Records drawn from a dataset
Content starts
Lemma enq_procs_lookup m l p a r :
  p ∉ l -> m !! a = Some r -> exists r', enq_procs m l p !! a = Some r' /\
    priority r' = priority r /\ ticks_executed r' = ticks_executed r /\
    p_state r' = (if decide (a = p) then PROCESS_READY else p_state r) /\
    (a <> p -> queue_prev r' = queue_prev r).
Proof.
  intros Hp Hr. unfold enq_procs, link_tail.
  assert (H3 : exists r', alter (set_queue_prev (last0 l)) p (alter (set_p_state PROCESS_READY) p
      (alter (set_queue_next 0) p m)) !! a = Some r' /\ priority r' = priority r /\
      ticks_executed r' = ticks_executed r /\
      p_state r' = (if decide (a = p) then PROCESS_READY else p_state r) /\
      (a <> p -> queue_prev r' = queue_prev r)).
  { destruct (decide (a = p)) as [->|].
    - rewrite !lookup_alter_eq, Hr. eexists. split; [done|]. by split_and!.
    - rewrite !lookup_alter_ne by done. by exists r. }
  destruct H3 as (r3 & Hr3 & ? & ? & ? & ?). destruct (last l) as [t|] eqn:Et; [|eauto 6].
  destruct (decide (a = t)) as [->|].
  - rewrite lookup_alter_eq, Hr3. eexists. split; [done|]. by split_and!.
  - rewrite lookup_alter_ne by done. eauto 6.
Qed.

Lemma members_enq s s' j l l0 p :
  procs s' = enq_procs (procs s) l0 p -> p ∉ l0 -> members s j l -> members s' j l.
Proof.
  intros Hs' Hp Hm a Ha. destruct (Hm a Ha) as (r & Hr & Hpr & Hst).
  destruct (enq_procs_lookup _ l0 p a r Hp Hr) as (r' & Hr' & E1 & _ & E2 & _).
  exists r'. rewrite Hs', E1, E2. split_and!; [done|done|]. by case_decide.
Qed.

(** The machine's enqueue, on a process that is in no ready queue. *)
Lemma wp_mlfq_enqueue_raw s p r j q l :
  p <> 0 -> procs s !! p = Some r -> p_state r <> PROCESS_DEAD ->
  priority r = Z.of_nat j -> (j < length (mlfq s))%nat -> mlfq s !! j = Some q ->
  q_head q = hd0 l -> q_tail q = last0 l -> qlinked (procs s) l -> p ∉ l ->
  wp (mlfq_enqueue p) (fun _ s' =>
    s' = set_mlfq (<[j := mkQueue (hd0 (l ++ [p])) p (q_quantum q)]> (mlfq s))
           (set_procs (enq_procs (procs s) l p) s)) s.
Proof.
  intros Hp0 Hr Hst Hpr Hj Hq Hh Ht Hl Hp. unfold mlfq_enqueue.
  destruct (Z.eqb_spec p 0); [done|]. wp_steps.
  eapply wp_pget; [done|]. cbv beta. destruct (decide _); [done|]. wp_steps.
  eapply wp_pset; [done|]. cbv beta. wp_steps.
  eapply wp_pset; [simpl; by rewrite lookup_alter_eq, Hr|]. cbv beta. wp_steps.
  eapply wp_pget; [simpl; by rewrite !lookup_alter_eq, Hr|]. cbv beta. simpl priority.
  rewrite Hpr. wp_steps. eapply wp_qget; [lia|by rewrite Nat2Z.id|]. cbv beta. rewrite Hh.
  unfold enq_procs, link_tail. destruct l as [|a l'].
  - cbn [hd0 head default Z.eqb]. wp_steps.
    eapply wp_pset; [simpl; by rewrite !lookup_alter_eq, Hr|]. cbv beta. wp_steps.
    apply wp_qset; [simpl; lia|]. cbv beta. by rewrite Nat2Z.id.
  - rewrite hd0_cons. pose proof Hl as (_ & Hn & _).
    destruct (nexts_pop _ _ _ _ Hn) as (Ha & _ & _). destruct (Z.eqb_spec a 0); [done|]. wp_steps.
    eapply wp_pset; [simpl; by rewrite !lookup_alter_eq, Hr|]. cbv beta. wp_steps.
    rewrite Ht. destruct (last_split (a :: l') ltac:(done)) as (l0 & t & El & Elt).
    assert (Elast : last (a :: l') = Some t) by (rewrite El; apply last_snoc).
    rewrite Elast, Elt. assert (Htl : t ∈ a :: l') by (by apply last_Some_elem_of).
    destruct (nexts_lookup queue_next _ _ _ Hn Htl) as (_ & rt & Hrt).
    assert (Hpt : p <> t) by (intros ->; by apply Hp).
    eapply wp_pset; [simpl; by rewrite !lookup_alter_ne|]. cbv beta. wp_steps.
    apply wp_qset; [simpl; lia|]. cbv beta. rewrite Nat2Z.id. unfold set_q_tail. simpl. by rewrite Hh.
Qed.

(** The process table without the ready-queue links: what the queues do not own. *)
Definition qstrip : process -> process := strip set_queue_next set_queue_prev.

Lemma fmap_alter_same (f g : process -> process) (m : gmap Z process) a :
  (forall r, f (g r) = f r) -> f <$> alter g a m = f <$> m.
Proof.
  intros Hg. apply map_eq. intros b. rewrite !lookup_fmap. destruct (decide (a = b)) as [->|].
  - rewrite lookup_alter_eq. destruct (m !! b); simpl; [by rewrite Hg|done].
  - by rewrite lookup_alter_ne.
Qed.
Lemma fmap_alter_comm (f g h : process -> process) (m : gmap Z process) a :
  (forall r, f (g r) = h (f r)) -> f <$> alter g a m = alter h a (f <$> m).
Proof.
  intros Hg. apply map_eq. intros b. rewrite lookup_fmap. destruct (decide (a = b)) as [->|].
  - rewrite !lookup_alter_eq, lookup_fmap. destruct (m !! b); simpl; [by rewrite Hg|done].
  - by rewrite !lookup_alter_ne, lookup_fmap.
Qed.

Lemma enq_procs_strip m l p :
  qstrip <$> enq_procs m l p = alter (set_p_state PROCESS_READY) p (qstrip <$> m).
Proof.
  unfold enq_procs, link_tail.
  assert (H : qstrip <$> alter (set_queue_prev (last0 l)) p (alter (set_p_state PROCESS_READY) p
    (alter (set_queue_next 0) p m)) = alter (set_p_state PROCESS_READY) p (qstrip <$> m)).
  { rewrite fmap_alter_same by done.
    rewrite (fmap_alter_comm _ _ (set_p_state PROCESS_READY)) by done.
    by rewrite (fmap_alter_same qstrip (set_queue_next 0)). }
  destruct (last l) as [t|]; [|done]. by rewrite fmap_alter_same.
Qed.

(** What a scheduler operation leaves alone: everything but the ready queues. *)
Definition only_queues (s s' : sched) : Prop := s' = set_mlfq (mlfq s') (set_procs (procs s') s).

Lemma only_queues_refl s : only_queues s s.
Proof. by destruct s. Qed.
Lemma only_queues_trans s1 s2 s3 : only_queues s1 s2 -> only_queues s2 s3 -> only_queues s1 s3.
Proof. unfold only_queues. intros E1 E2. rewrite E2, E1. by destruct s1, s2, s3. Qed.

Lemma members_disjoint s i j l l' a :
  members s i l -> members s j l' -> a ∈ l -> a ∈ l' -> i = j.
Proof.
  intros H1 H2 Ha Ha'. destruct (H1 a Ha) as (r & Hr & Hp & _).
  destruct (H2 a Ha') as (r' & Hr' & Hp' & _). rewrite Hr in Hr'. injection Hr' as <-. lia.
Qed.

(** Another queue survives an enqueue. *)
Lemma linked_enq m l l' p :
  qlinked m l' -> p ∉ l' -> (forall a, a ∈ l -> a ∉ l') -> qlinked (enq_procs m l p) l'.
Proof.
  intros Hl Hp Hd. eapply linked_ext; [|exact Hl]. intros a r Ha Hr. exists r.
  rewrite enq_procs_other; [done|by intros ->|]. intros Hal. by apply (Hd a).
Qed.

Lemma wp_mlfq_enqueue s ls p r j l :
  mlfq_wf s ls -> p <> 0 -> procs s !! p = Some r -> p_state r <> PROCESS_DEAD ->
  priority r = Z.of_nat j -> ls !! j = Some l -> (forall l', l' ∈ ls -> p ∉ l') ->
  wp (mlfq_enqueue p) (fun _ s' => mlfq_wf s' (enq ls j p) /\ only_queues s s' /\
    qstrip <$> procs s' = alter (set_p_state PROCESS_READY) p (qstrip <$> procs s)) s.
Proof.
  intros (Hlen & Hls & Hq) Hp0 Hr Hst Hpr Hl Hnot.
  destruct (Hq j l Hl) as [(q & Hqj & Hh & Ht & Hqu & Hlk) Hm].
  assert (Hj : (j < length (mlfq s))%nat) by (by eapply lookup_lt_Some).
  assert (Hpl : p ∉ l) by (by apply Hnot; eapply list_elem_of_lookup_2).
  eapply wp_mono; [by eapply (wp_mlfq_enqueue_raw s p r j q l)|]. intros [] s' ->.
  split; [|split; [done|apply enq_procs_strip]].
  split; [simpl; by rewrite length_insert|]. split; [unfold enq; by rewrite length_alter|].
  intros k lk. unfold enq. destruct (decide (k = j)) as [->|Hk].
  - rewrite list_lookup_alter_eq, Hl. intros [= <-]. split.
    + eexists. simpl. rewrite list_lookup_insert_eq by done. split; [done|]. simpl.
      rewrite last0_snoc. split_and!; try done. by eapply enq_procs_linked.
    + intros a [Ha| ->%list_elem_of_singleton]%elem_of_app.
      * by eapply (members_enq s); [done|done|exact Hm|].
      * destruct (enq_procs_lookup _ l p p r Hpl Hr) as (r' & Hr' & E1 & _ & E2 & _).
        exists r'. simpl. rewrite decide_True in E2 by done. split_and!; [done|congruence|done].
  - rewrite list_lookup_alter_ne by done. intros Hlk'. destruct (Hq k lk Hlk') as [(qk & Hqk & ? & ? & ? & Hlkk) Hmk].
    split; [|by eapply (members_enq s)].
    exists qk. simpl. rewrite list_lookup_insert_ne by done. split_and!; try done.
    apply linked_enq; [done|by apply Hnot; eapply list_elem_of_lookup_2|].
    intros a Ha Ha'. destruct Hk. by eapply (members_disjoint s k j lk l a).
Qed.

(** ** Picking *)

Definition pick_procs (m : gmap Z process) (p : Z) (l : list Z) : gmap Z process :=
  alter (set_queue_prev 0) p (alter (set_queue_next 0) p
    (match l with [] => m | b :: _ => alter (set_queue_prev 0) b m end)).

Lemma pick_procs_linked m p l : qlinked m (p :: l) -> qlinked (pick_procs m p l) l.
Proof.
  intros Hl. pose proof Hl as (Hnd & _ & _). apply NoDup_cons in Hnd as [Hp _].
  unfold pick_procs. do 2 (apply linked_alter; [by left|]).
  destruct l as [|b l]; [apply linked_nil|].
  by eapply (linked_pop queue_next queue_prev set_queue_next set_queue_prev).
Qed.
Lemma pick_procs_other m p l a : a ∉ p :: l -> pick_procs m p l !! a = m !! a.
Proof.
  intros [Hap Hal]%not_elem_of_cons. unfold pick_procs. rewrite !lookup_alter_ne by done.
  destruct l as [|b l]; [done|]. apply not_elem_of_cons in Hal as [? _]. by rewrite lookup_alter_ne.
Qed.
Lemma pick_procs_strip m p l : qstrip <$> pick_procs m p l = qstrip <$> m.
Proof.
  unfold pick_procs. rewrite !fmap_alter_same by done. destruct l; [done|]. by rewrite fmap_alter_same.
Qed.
Content ends
_EXERCISE REQUIREMENTS_.
Lines from the top of the data above through the line containing "destruct H3 as" must be repeated exactly. All other lines stay out.

_TASK ANSWER_.
Lemma enq_procs_lookup m l p a r :
  p ∉ l -> m !! a = Some r -> exists r', enq_procs m l p !! a = Some r' /\
    priority r' = priority r /\ ticks_executed r' = ticks_executed r /\
    p_state r' = (if decide (a = p) then PROCESS_READY else p_state r) /\
    (a <> p -> queue_prev r' = queue_prev r).
Proof.
  intros Hp Hr. unfold enq_procs, link_tail.
  assert (H3 : exists r', alter (set_queue_prev (last0 l)) p (alter (set_p_state PROCESS_READY) p
      (alter (set_queue_next 0) p m)) !! a = Some r' /\ priority r' = priority r /\
      ticks_executed r' = ticks_executed r /\
      p_state r' = (if decide (a = p) then PROCESS_READY else p_state r) /\
      (a <> p -> queue_prev r' = queue_prev r)).
  { destruct (decide (a = p)) as [->|].
    - rewrite !lookup_alter_eq, Hr. eexists. split; [done|]. by split_and!.
    - rewrite !lookup_alter_ne by done. by exists r. }
  destruct H3 as (r3 & Hr3 & ? & ? & ? & ?). destruct (last l) as [t|] eqn:Et; [|eauto 6].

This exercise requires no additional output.